**INSTRUCTIONS FOR THE TASK**
Up to and including the line with "P (S retries) (sleep d w') (makeRequest", return every line from the start of the entries below exactly.

**RECORDS SUPPLIED**
(** Induction along the passes of [makeRequest]. *)
Lemma makeRequest_passes jd pq (P : nat → World → string * World → Prop) :
  (∀ retries w v w',
     questionPass oracle jd pq retries w = (Return v, w') → P retries w (v, w')) →
  (∀ retries w d w',
     questionPass oracle jd pq retries w = (Again d, w') →
     P (S retries) (sleep d w') (makeRequest oracle jd pq (S retries) (sleep d w')) →
     P retries w (makeRequest oracle jd pq (S retries) (sleep d w'))) →
  ∀ retries w, P retries w (makeRequest oracle jd pq retries w).
Proof.
  intros HR HA retries.
  remember (maxRetries - retries) as n eqn:Hn. revert retries Hn.
  induction n as [n IH] using lt_wf_ind. intros retries Hn w.
  destruct (questionPass oracle jd pq retries w) as [[v | d] w'] eqn:Hpass.
  - rewrite (makeRequest_return _ _ _ _ _ _ _ Hpass). by apply HR.
  - rewrite (makeRequest_again _ _ _ _ _ _ _ Hpass). apply HA; [done |].
    apply questionPass_cases in Hpass as (_ & Hlt & _).
    apply (IH (maxRetries - S retries)); [lia | done].
Qed.

Lemma makeFeedbackRequest_passes (P : nat → World → Feedback * World → Prop) :
  (∀ retries w v w',
     feedbackPass oracle retries w = (Return v, w') → P retries w (v, w')) →
  (∀ retries w d w',
     feedbackPass oracle retries w = (Again d, w') →
     P (S retries) (sleep d w') (makeFeedbackRequest oracle (S retries) (sleep d w')) →
     P retries w (makeFeedbackRequest oracle (S retries) (sleep d w'))) →
  ∀ retries w, P retries w (makeFeedbackRequest oracle retries w).
Proof.
  intros HR HA retries.
  remember (maxRetries - retries) as n eqn:Hn. revert retries Hn.
  induction n as [n IH] using lt_wf_ind. intros retries Hn w.
  destruct (feedbackPass oracle retries w) as [[v | d] w'] eqn:Hpass.
  - rewrite (makeFeedbackRequest_return _ _ _ _ _ Hpass). by apply HR.
  - rewrite (makeFeedbackRequest_again _ _ _ _ _ Hpass). apply HA; [done |].
    apply feedbackPass_cases in Hpass as (_ & _ & _ & Hlt & _).
    apply (IH (maxRetries - S retries)); [lia | done].
Qed.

**ANSWER**
(** Induction along the passes of [makeRequest]. *)
Lemma makeRequest_passes jd pq (P : nat → World → string * World → Prop) :
  (∀ retries w v w',
     questionPass oracle jd pq retries w = (Return v, w') → P retries w (v, w')) →
  (∀ retries w d w',
     questionPass oracle jd pq retries w = (Again d, w') →
     P (S retries) (sleep d w') (makeRequest oracle jd pq (S retries) (sleep d w')) →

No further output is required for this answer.